O Estado e a centralização da produção

Luigi Fabbri

1922


Observação: Este texto faz parte do opúsculo «Anarchia e Comunismo “scientifico”» (em que Luigi Fabbri polemiza com Nicolai Bukharin em resposta a um panfleto deste publicado na Itália com o título «Anarchia e comunismo scientifico»), ed. LIBRERIA EDITRICE “TEMPI NUOVI”, Milão, 1922. Título original: «Lo Statto e l’accentramento della produzione».

Fonte: https://ultimabarricada.wordpress.com/2019/01/30/o-estado-e-a-centralizacao-da-producao/

Tradução e revisão: Última Barricada

HTML: Fernando Araújo.


Os escritores comunistas — incluindo especialmente Bukharin — desde há algum tempo costumam atribuir aos anarquistas um erro que, pelo contrário, os anarquistas sempre refutaram e que foi até recentemente um erro exclusivo dos sociais-democratas da Segunda Internacional: o de fazer consistir todo o contraste entre marxismo e anarquismo no objetivo final da abolição ou não do Estado na futura sociedade socialista.

Os socialistas democráticos, que então se diziam «científicos», como agora os comunistas, afirmavam a necessidade do Estado em regime socialista, e com isso pretendiam ser marxistas. Até há pouco tempo, os escritores anarquistas foram os únicos, ou quase os únicos, a enfatizar essa falsificação do marxismo, da qual agora se quer torná-los corresponsáveis.

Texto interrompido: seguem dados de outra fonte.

Definition decode_offline_prevout (input : bytes) : node_result (OfflineSpendPrevoutV1 * bytes) :=
  let? (previous_txid, input) := take_field bad_request 32 input in
  let? (previous_output_index, input) := take_uint bad_request 2 input in
  let? (amount, input) := take_uint bad_request 8 input in
  let? (output_type, input) := take_uint bad_request 1 input in
  let? (payload_len, input) := take_uint bad_request 2 input in
  let? (payload, input) := take_field bad_request (Z.to_nat payload_len) input in
  Ok ({| op_previous_txid := previous_txid; op_previous_output_index := previous_output_index;
         op_amount_strikes := amount; op_output_type := output_type; op_payload := payload |}, input).

Definition decode_offline_output (input : bytes) : node_result (TxOutput * bytes) :=
  let? (amount, input) := take_uint bad_request 8 input in
  let? (output_type, input) := take_uint bad_request 1 input in
  let? (payload_len, input) := take_uint bad_request 2 input in
  let? (payload, input) := take_field bad_request (Z.to_nat payload_len) input in
  Ok ({| to_amount_strikes := amount; to_output_type := output_type; to_payload := payload |}, input).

No Congresso internacional operário e socialista de Londres de 1896 — no qual foi deliberada a exclusão dos anarquistas (os únicos que então se diziam comunistas) dos congressos internacionais porque não aceitavam a conquista do poder como meio ou como fim — foi o próprio Errico Malatesta a recordar que, originalmente, o objetivo final dos anarquistas e socialistas era único, pela abolição do Estado, e que sobre isto os marxistas haviam abandonado as teorias de Marx.

Nos escritos dos anarquistas foi repetida uma infinidade de vezes a conhecida interpretação anárquica do socialismo que Karl Marx dava em 1872, durante uma das suas mais violentas polémicas com Bakunin:

«Todos os socialistas entendem por anarquia isto: alcançado o objetivo do movimento proletário, ou seja, a abolição das classes, o poder do Estado — que serve para manter a grande maioria produtora sob o jugo duma minoria exploradora pouco numerosa — desaparece e as funções do governo transformam-se em simples funções administrativas »(1).

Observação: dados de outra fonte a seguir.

Section entries.
Context {SHA : Sha2} {ED : Ed25519} {AR : Argon2}.

Lemma backup_entries bs n es : decode_wallet_backup bs = Ok (n, es) -> Forall named es /\ NoDup (map entry_name es).
Proof.
  intros H. assert (encode_wallet_backup n es = Ok bs /\ is_u32 n /\ key_chain wb_role wb_label None es /\
    Forall (fun e => is32 (wb_public_key e)) es) as (He & _ & Hc & _).
  { revert H. by apply wallet_canonical. }
  unfold encode_wallet_backup in He. apply encode_wallet_iff in He as (_ & Ho & _ & _); [|done..].
  rewrite (proj1 (chain_sorted _ _ _ _ Hc)) in Ho.
  assert (Forall named es) as Hn by (eapply Forall_impl; [exact Ho|]; by intros e (? & ? & _)).
  split; [done|]. apply names_distinct; [done|]. by eapply chain_distinct.
Qed.

Lemma verified_entries bs passphrase es :
  verify_wallet_backup_bytes bs passphrase = Ok es -> Forall named es /\ NoDup (map entry_name es) /\ es <> [].
Proof.
  unfold verify_wallet_backup_bytes. intros H.
  destruct (decode_wallet_backup bs) as [[n es']|] eqn:Ed; [|discriminate H]. cbn [map_err] in H.
  destruct (negb (n =? DEVNET_NETWORK_ID)); [discriminate H|]. destruct (Nat.eqb_spec (length es') 0); [discriminate H|].
  destruct (fold_result _ tt es'); [|discriminate H]. apply Ok_inj in H as <-.
  destruct (backup_entries _ _ _ Ed). split_and!; [done|done|]. by intros ->.
Qed.

(** ** Restoring, whatever happens *)

(** The files [d] as a restore of [es] may leave them, from the files [d0]:
    every visible file is as it was, or is the key of an entry under a name that
    was free. *)
Definition restored (es : list WalletBackupEntry) (d0 d : disk bytes) : Prop :=
  forall p, hidden p = false -> d !! p = d0 !! p \/
    d0 !! p = None /\ exists e, e ∈ es /\ entry_name e = p /\ d !! p = Some (wb_secret_file e).

Lemma restored_refl es d : restored es d d.
Proof. intros p _. by left. Qed.

Lemma remove_created_wp es d0 created d :
  (forall p, p ∈ created -> d0 !! p = None) -> restored es d0 d ->
  wp (remove_created created) (fun _ d' => restored es d0 d') d.
Proof.
  revert d. induction created as [|p created IH]; intros d Hc Hd; cbn [remove_created]; [by apply wp_ret|].
  assert (forall q, q ∈ created -> d0 !! q = None) as Hc' by (intros q ?; apply Hc; by right).
  assert (restored es d0 (delete p d)) as Hd'.
  { intros q Hq. destruct (decide (q = p)) as [->|]; [|rewrite lookup_delete_ne by done; by apply Hd].
    left. rewrite lookup_delete_eq. symmetry. apply Hc. by left. }
  apply wp_bind, wp_try, wp_remove; intros [[?|?]|]; cbn [and_then stopped]; intros; try done; by apply IH.
Qed.

Lemma restore_writes_wp suffixes es d0 targets created d :
  (forall e p, (e, p) ∈ targets -> e ∈ es /\ p = entry_name e /\ d !! p = None /\ d0 !! p = None) ->
  NoDup (map snd targets) -> (forall p, p ∈ created -> d0 !! p = None) -> restored es d0 d ->
  wp (restore_writes suffixes targets created)
    (fun end_ d' => restored es d0 d' /\ (end_ = Returns (Ok tt) ->
       (forall e p, (e, p) ∈ targets -> d' !! p = Some (wb_secret_file e)) /\
       (forall p, hidden p = false -> p ∉ map snd targets -> d' !! p = d !! p))) d.
Proof.
  revert created d. induction targets as [|[e path] targets IH]; intros created d Ht Hd Hc Hr; cbn [restore_writes].
  { apply wp_ret. split; [done|]. intros _. split; [by intros ? ? ?%not_elem_of_nil|done]. }
  destruct (Ht e path) as (He & Hpath & Hfree & Hfree0); [by left|]. cbn [map] in Hd. apply NoDup_cons in Hd as [Hnew Hd].
  set (temp := temp_name path (suffixes (length created))).
  assert (hidden path = false) as Hh by (rewrite Hpath; apply key_not_hidden).
  assert (path <> temp) as Hne by (intros E; rewrite E in Hh; discriminate Hh).
  apply wp_bind, wp_try. eapply wp_mono; [by apply write_new_file_wrote|].
  intros end_ d1 [[Hframe Hnew1] Hok].
  assert (forall p, hidden p = false -> p <> path -> d1 !! p = d !! p) as Hsame.
  { intros p Hp Hpp. apply Hframe; [done|]. intros E. rewrite E in Hp. discriminate Hp. }
  assert (restored es d0 d1) as Hr1.
  { intros p Hp. destruct (decide (p = path)) as [->|Hpp]; [|rewrite Hsame by done; by apply Hr].
    destruct Hnew1 as [->|[_ ->]]; [by apply Hr|]. right. eauto 10. }
  destruct end_ as [[[]|err]|]; cbn [and_then]; [| |by split].
  - destruct (Hok eq_refl) as [_ Hwritten].
    eapply wp_mono; [apply IH; [|done| |done]|].
    + intros e' p Hin. destruct (Ht e' p) as (? & ? & ? & ?); [by right|]. split_and!; try done.
      rewrite Hsame; [done|subst p; apply key_not_hidden|].
      intros ->. apply Hnew, list_elem_of_fmap. by exists (e', path).
    + intros p [->|?]%elem_of_cons; auto.
    + intros end_ d2 [Hr2 H2]. split; [done|]. intros E. destruct (H2 E) as [Hin Hout]. split.
      * intros e' p [[= -> ->]|?]%elem_of_cons; [|by apply Hin]. by rewrite Hout.
      * intros p Hp [Hpp ?]%not_elem_of_cons. by rewrite Hout, Hsame.
  - apply wp_bind. eapply wp_mono; [by apply (remove_created_wp es d0)|]. intros [[[]|]|] d2 Hr2; cbn [and_then];
      [apply wp_fail|..]; by split.
Qed.

Lemma restore_targets_wp es d :
  Forall named es ->
  wp (restore_targets es) (fun end_ d' => d' = d /\ forall targets, end_ = Returns (Ok targets) ->
    targets = map (fun e => (e, entry_name e)) es /\ Forall (fun e => d !! entry_name e = None) es) d.
Proof.
  intros Hn. induction Hn as [|e es [_ Hl] _ IH]; cbn [restore_targets].
  { apply wp_ret. split; [done|]. intros ? [= <-]. by split. }
  apply wp_bind, wp_of. unfold wallet_key_path. rewrite (proj2 (validate_key_label_ok _) Hl). cbn [and_then].
  apply wp_look. unfold exists_file. case_bool_decide as Hx; [by apply wp_fail|]. apply eq_None_not_Some in Hx.
  apply wp_bind. eapply wp_mono; [exact IH|]. intros [[targets|err]|] d' [-> Hok]; cbn [and_then]; [|by split..].
  destruct (Hok targets eq_refl) as [-> Hf]. apply wp_ret. split; [done|]. intros ? [= <-]. split; [done|]. by constructor.
Qed.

Nós não aceitamos esta conceção marxista da anarquia, porque não acreditamos na morte natural ou fatal do Estado como consequência automática da abolição das classes. O Estado não é apenas um produto da divisão de classes, mas é ele próprio por sua vez gerador de privilégios e, portanto, produz novas divisões de classes. Marx estava errado ao considerar que, uma vez abolidas as classes, o Estado deveria morrer de morte natural, como por falta de alimento. O Estado não deixará de existir se não for destruído de deliberado propósito, do mesmo modo que não deixará de existir o capitalismo se não o matarmos pela expropriação. Deixando um Estado de pé, ele gerará em torno de si uma nova classe dirigente, se não tiver já preferido reconciliar-se com a antiga. Em suma, enquanto o Estado existir as divisões de classe não cessarão e as classes nunca estarão definitivamente abolidas.

Mas aqui não se trata de ver quanto haja de ilógico na ideia que Marx fazia do fim do Estado. O facto é que o marxismo concorda com o anarquismo em preconizar a morte do Estado com o comunismo; — simplesmente, segundo o marxismo, o Estado deve morrer de morte natural, enquanto que, segundo o anarquismo, ele não poderá morrer senão de morte violenta.

E isto, repetimos, os anarquistas enfatizavam uma infinidade de vezes nas suas polémicas com os social-democratas desde 1880 até hoje.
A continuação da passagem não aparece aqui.